Skip to content

Algorithms

Algorithms

The validator accepts only an explicit allow-list of signing algorithms and DS digest types. An algorithm or digest not on the list is a validation failure (deny-by-default), never a silent pass.

Supported signing algorithms

From Cbox\Dns\Dnssec\Enums\Algorithm (IANA DNSSEC Algorithm Numbers):

Number Algorithm Backend
5 RSA/SHA-1 OpenSSL
7 RSA/SHA-1-NSEC3-SHA1 OpenSSL
8 RSA/SHA-256 OpenSSL
10 RSA/SHA-512 OpenSSL
13 ECDSA P-256 / SHA-256 OpenSSL
14 ECDSA P-384 / SHA-384 OpenSSL
15 Ed25519 libsodium

RSA and ECDSA verification go through openssl_verify; Ed25519 goes through sodium_crypto_sign_verify_detached. The signature math is never hand-rolled — the module implements only the DNSSEC protocol around those primitives (canonical form, key/signature encoding, key-tag matching, validity windows).

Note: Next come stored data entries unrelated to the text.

Definition find_shmn (o : shmem_struct) (addr : Z) : res (option (Z * shmn_t) * shmem_struct) :=
  let* cached :=
    match shmn_cache o with
    | None => Ok None
    | Some a => match node_at (shmn_list o) a with Some x => Ok (Some x) | None => Panic end
    end in
  let hit := match cached with Some x => if shmn_has x.2 addr then Some x else None | None => None end in
  let r := match hit with Some x => Some x | None => search_shmn (shmn_list o) addr end in
  match r with
  | Some x => Ok (r, mk_shmem (shmn_list o) (Some x.1) (shm_len o) (shmem_ref o) (shmem_sem o))
  | None => Ok (None, o)
  end.

Definition check_shmn_overlap (prev next : shmn_t) : res unit :=
  assert! sn_start prev <? sn_end prev ;;
  assert! sn_end prev <=? sn_start next ;;
  assert (sn_start next <? sn_end next).

(** The list before and after the place of a node. *)
Fixpoint shmn_place (start : Z) (l : list (Z * shmn_t)) : list (Z * shmn_t) * list (Z * shmn_t) :=
  match l with
  | [] => ([], [])
  | x :: r => if start <? sn_start x.2 then ([], l) else let '(l1, l2) := shmn_place start r in (x :: l1, l2)
  end.

Definition insert_shmn (o : shmem_struct) (x : Z * shmn_t) : res shmem_struct :=
  let '(l1, l2) := shmn_place (sn_start x.2) (shmn_list o) in
  let* _ := match last l1 with Some y => check_shmn_overlap y.2 x.2 | None => Ok tt end in
  let* _ := match hd_error l2 with Some y => check_shmn_overlap x.2 y.2 | None => Ok tt end in
  Ok (mk_shmem (l1 ++ x :: l2) (shmn_cache o) (shm_len o) (shmem_ref o) (shmem_sem o)).

Fixpoint destroy_nodes (l : list (Z * shmn_t)) (p : ptmem) : res ptmem :=
  match l with
  | [] => Ok p
  | x :: l => let* p := shmn_destroy x.2 p in destroy_nodes l p
  end.

Definition shmem_destroy (a : Z) (s : shm) : res shm :=
  let* o := fetch (objs s) a in
  let* p := destroy_nodes (shmn_list o) (tabs s) in
  Ok (mk_shm (delete a (objs s)) p).

(** The node of [addr], a new one if [create]; [al] is what [kmalloc] returns
    for it. *)
Definition get_node (al : option Z) (o : shmem_struct) (addr : Z) (create : bool) (p : ptmem) :
    res (option (Z * shmn_t) * shmem_struct * ptmem) :=
  let* (x, o) := find_shmn o addr in
  assert! match x with Some x => shmn_has x.2 addr | None => true end ;;
  match x with
  | Some x => Ok (Some x, o, p)
  | None =>
      if negb create then Ok (None, o, p)
      else
        let* (x, p) := shmn_create al (ROUNDDOWN addr (PGSIZE * SHMN_NENTRY)) p in
        match x with
        | None => Ok (None, o, p)
        | Some x => let* o := insert_shmn o x in Ok (Some x, o, p)
        end
  end.

(** A page for an entry that has none. *)
Definition new_entry (e : ptep) (p : ptmem) : res ptmem :=
  let* (pg, p) := alloc_page p in
  match pg with
  | Some page => let* p := ptep_map cpu e (page2pa page) p in Ok (page_ref_inc page p)
  | None => Ok p
  end.

Definition shmem_get_entry (al : option Z) (a addr : Z) (create : bool) (s : shm) : res (option ptep * shm) :=
  let* o := fetch (objs s) a in
  assert! addr <? shm_len o ;;
  let addr := ROUNDDOWN addr PGSIZE in
  let* (x, o, p) := get_node al o addr create (tabs s) in
  match x with
  | None => Ok (None, mk_shm (<[a := o]> (objs s)) p)
  | Some x =>
      let e := (sn_entry x.2, (addr - sn_start x.2) / PGSIZE) in
      let* pte := rd_pte e p in
      let* p := if (pte =? 0) && create then new_entry e p else Ok p in
      Ok (Some e, mk_shm (<[a := o]> (objs s)) p)
  end.

Definition shmem_insert_entry (al : option Z) (a addr entry : Z) (s : shm) : res (Z * shm) :=
  let* (e, s) := shmem_get_entry al a addr true s in
  match e with
  | None => Ok (- E_NO_MEM, s)
  | Some e =>
      let* pte := rd_pte e (tabs s) in
      let* p := if negb (ptep_invalid pte) then shmem_remove_entry_pte e (tabs s) else Ok (tabs s) in
      let* p :=
        if ptep_present entry then let* page := pte2page entry p in Ok (page_ref_inc page p)
        else if negb (ptep_invalid entry) then Panic
        else Ok p in
      let* p := wr_pte e entry p in
      Ok (0, mk_shm (objs s) p)
  end.

Definition shmem_remove_entry (al : option Z) (a addr : Z) (s : shm) : res (Z * shm) := shmem_insert_entry al a addr 0 s.

End Ops.

Arguments mk_shm {KERNBASE PA}.

(** ** Nodes *)

Definition node_ok (x : shmn_t) : Prop :=
  0 <= sn_start x < USERTOP /\ sn_start x mod PTSIZE = 0 /\ sn_end x = sn_start x + PTSIZE.

Fixpoint ascending (l : list (Z * shmn_t)) : Prop :=
  match l with
  | [] => True
  | x :: l => (forall y, y ∈ l -> sn_start x.2 < sn_start y.2) /\ ascending l
  end.

Lemma ascending_app l1 l2 :
  ascending (l1 ++ l2) <->
  ascending l1 /\ (forall x y, x ∈ l1 -> y ∈ l2 -> sn_start x.2 < sn_start y.2) /\ ascending l2.
Proof.
  induction l1 as [|z l1 IH]; cbn.
  - split; [intros H; split_and!; auto; by intros x y Hx%not_elem_of_nil|tauto].
  - rewrite IH. split.
    + intros (H1 & H2 & H3 & H4). split_and!; auto.
      * intros y Hy. apply H1. apply elem_of_app. by left.
      * intros x y [->|Hx]%elem_of_cons Hy; [apply H1; apply elem_of_app; by right|auto].
    + intros ((H1 & H2) & H3 & H4). split_and!; auto.
      * intros y [Hy|Hy]%elem_of_app; [auto|apply H3; [left|done]].
      * intros x y Hx Hy. apply H3; [by right|done].
Qed.

Lemma section_of x addr : node_ok x -> shmn_has x addr = true <-> addr / PTSIZE = sn_start x / PTSIZE.
Proof.
  intros (H0 & Hm & He). unfold shmn_has. rewrite andb_true_iff, Z.leb_le, Z.ltb_lt, He.
  unfold PTSIZE, NPTEENTRY, PGSIZE in *. Z.to_euclidean_division_equations; lia.
Qed.

Lemma node_start x : node_ok x -> sn_start x = sn_start x / PTSIZE * PTSIZE.
Proof. intros (_ & H & _). pose proof (Z.div_mod (sn_start x) PTSIZE ltac:(done)). lia. Qed.

Lemma node_order x y : node_ok x -> node_ok y -> sn_start x < sn_start y -> sn_end x <= sn_start y.
Proof.
  intros Hx Hy Hlt. pose proof (node_start x Hx) as Ex. pose proof (node_start y Hy) as Ey. destruct Hx as (_ & _ & ->).
  unfold PTSIZE, NPTEENTRY, PGSIZE in *. lia.
Qed.

Lemma search_shmn_ok l addr :
  Forall (fun x => node_ok x.2) l ->
  match search_shmn l addr with
  | Some x => x ∈ l /\ shmn_has x.2 addr = true
  | None => forall x, x ∈ l -> shmn_has x.2 addr = false
  end.
Proof.
  induction l as [|x l IH]; intros HF; cbn; [by intros x Hx%not_elem_of_nil|].
  apply Forall_cons in HF as [_ HF]. destruct (shmn_has x.2 addr) eqn:E; [split; [left|done]|].
  specialize (IH HF). destruct (search_shmn l addr) as [y|]; [destruct IH; split; [by right|done]|].
  intros y [->|Hy]%elem_of_cons; auto.
Qed.

Lemma shmn_place_ok start l l1 l2 : shmn_place start l = (l1, l2) -> ascending l ->
  l = l1 ++ l2 /\ (forall x, x ∈ l1 -> sn_start x.2 <= start) /\ (forall x, x ∈ l2 -> start < sn_start x.2).
Proof.
  revert l1. induction l as [|x l IH]; intros l1 E Hs; cbn in E.
  - injection E as <- <-. split_and!; [done|by intros x Hx%not_elem_of_nil..].
  - destruct Hs as [H1 H2]. destruct (Z.ltb_spec start (sn_start x.2)) as [Hlt|Hge].
    + injection E as <- <-. split_and!; [done|by intros y Hy%not_elem_of_nil|].
      intros y [->|Hy]%elem_of_cons; [done|]. specialize (H1 y Hy). lia.
    + destruct (shmn_place start l) as [m1 m2] eqn:Ep. injection E as <- <-. destruct (IH m1 eq_refl H2) as (-> & A & B).
      split_and!; [done| |done]. intros y [->|Hy]%elem_of_cons; [done|auto].
Qed.

Record obj_ok (o : shmem_struct) : Prop := {
  oo_nodes : Forall (fun x => node_ok x.2) (shmn_list o);
  oo_sorted : ascending (shmn_list o);
  oo_nodup : NoDup (shmn_list o).*1;
  oo_cache : forall a, shmn_cache o = Some a -> a ∈ (shmn_list o).*1;
  oo_len : 0 <= shm_len o <= USERTOP
}.

Lemma node_at_ok l a : a ∈ l.*1 -> exists x, node_at l a = Some x /\ x ∈ l /\ x.1 = a.
Proof.
  unfold node_at. induction l as [|x l IH]; cbn; [by intros H%not_elem_of_nil|].
  destruct (Z.eqb_spec x.1 a) as [<-|Hne]; [exists x; split_and!; [done|left|done]|].
  intros [H|H]%elem_of_cons; [congruence|]. destruct (IH H) as (y & E & Hy & Ha). exists y. split_and!; [done|by right|done].
Qed.

(** [find_shmn] finds the node of the address, through the cache or the list. *)
Lemma find_shmn_ok o addr : obj_ok o ->
  returns (find_shmn o addr) (fun '(r, o') =>
    obj_ok o' /\ shmn_list o' = shmn_list o /\ shm_len o' = shm_len o /\
    match r with
    | Some x => x ∈ shmn_list o /\ shmn_has x.2 addr = true
    | None => forall x, x ∈ shmn_list o -> shmn_has x.2 addr = false
    end).
Proof.
  intros O. pose proof (search_shmn_ok (shmn_list o) addr (oo_nodes _ O)) as Hs. unfold find_shmn.
  assert (Hput : forall x, x ∈ shmn_list o -> obj_ok (mk_shmem (shmn_list o) (Some x.1) (shm_len o) (shmem_ref o) (shmem_sem o))).
  { intros x Hx. destruct O. split; cbn; auto. intros a [= <-]. by apply list_elem_of_fmap_2. }
  assert (Hlist : returns (match search_shmn (shmn_list o) addr with
      | Some x => Ok (search_shmn (shmn_list o) addr, mk_shmem (shmn_list o) (Some x.1) (shm_len o) (shmem_ref o) (shmem_sem o))
      | None => Ok (None, o) end) (fun '(r, o') =>
    obj_ok o' /\ shmn_list o' = shmn_list o /\ shm_len o' = shm_len o /\
    match r with
    | Some x => x ∈ shmn_list o /\ shmn_has x.2 addr = true
    | None => forall x, x ∈ shmn_list o -> shmn_has x.2 addr = false
    end)).
  { destruct (search_shmn (shmn_list o) addr) as [x|] eqn:Es; apply returns_ok; [|by split_and!].
    destruct Hs as [Hx Hh]. by split_and!; [apply Hput|..]. }
  destruct (shmn_cache o) as [a|] eqn:Ec; cbn [res_bind].
  - destruct (node_at_ok (shmn_list o) a (oo_cache _ O a Ec)) as (x & -> & Hx & <-). cbn [res_bind].
    destruct (shmn_has x.2 addr) eqn:Eh; [|exact Hlist]. apply returns_ok. split_and!; auto.
  - exact Hlist.
Qed.

(** [insert_shmn] of a node whose section is not there yet. *)
Lemma insert_shmn_ok o x : obj_ok o -> node_ok x.2 -> x.1 ∉ (shmn_list o).*1 ->
  (forall y, y ∈ shmn_list o -> sn_start y.2 <> sn_start x.2) ->
  returns (insert_shmn o x) (fun o' => obj_ok o' /\ shm_len o' = shm_len o /\
    exists l1 l2, shmn_list o = l1 ++ l2 /\ shmn_list o' = l1 ++ x :: l2).
Proof.
  intros O Hx Hfr Hne. unfold insert_shmn. destruct (shmn_place (sn_start x.2) (shmn_list o)) as [l1 l2] eqn:Ep.
  destruct (shmn_place_ok _ _ _ _ Ep (oo_sorted _ O)) as (El & H1 & H2). pose proof (oo_nodes _ O) as HF.
  rewrite Forall_forall in HF.
  assert (H1' : forall y, y ∈ l1 -> sn_start y.2 < sn_start x.2).
  { intros y Hy. specialize (H1 y Hy). assert (sn_start y.2 <> sn_start x.2); [|lia]. apply Hne. rewrite El. apply elem_of_app. by left. }
  assert (Hck : forall y z, node_ok y -> node_ok z -> sn_start y < sn_start z -> check_shmn_overlap y z = Ok tt).
  { intros y z Hy Hz Hlt. unfold check_shmn_overlap. pose proof (node_order y z Hy Hz Hlt). destruct Hy as (? & ? & Ey), Hz as (? & ? & Ez).
    rewrite !(proj2 (Z.ltb_lt _ _)), (proj2 (Z.leb_le _ _)) by (rewrite ?Ey, ?Ez in *; unfold PTSIZE, NPTEENTRY, PGSIZE in *; lia). done. }
  assert (E1 : match last l1 with Some y => check_shmn_overlap y.2 x.2 | None => Ok tt end = Ok tt).
  { destruct (last l1) as [y|] eqn:Ey; [|done]. apply last_Some in Ey as [l' ->].
    assert (Hy : y ∈ l' ++ [y]) by (apply elem_of_app; right; left). apply Hck; [|done|auto]. apply HF. rewrite El. apply elem_of_app. by left. }
  assert (E2 : match hd_error l2 with Some y => check_shmn_overlap x.2 y.2 | None => Ok tt end = Ok tt).
  { destruct l2 as [|y l2]; cbn; [done|]. apply Hck; [done| |apply H2; left]. apply HF. rewrite El. apply elem_of_app. right. left. }
  rewrite E1, E2. cbn [res_bind]. apply returns_ok. split_and!; [|done|by exists l1, l2].
  pose proof (oo_sorted _ O) as Hs. pose proof (oo_nodup _ O) as Hnd. rewrite El in Hs, Hnd, Hfr.
  apply ascending_app in Hs as (S1 & S2 & S3). split; cbn [shmn_list shmn_cache shm_len].
  - apply Forall_forall. intros y [Hy|[->|Hy]%elem_of_cons]%elem_of_app; [apply HF|done|apply HF]; rewrite El; apply elem_of_app; auto.
  - apply ascending_app. split_and!; [done| |split; [auto|done]]. intros y z Hy [->|Hz]%elem_of_cons; auto.
  - rewrite fmap_app in *. cbn. rewrite <- Permutation_middle. apply NoDup_cons. by split.
  - intros a Ha. apply (oo_cache _ O) in Ha. rewrite El, fmap_app in Ha. rewrite fmap_app, elem_of_app. cbn. rewrite elem_of_cons.
    apply elem_of_app in Ha. tauto.
  - apply O.
Qed.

RSA/SHA-1 (5 and 7) are accepted only because they still appear in real chains. They are cryptographically weak; do not depend on them.

Deliberately excluded

Treated as unsupported and therefore bogus:

  • DSA (3) and DSA-NSEC3-SHA1 (6)
  • GOST (12 / 23)
  • Ed448 (16)
  • reserved / indirect / "private" algorithm values

Supported DS digest types

From Cbox\Dns\Dnssec\Enums\DigestType (IANA DS RR Digest Algorithms):

Number Digest
2 SHA-256
4 SHA-384

SHA-1 (1) is deprecated and GOST (3) is unsupported — both are rejected, so a DS that uses them does not form a trust link.

Trust anchors

The chain is anchored on the IANA root KSK DS records, held in-code (Cbox\Dns\Dnssec\TrustAnchor):

  • KSK-2017, key tag 20326 (SHA-256) — the current active root key.
  • KSK-2024, key tag 38696 (SHA-256) — published for the next root rollover.

The root DNSKEY RRset is trusted only once a key in it matches one of these DS records and signs the set.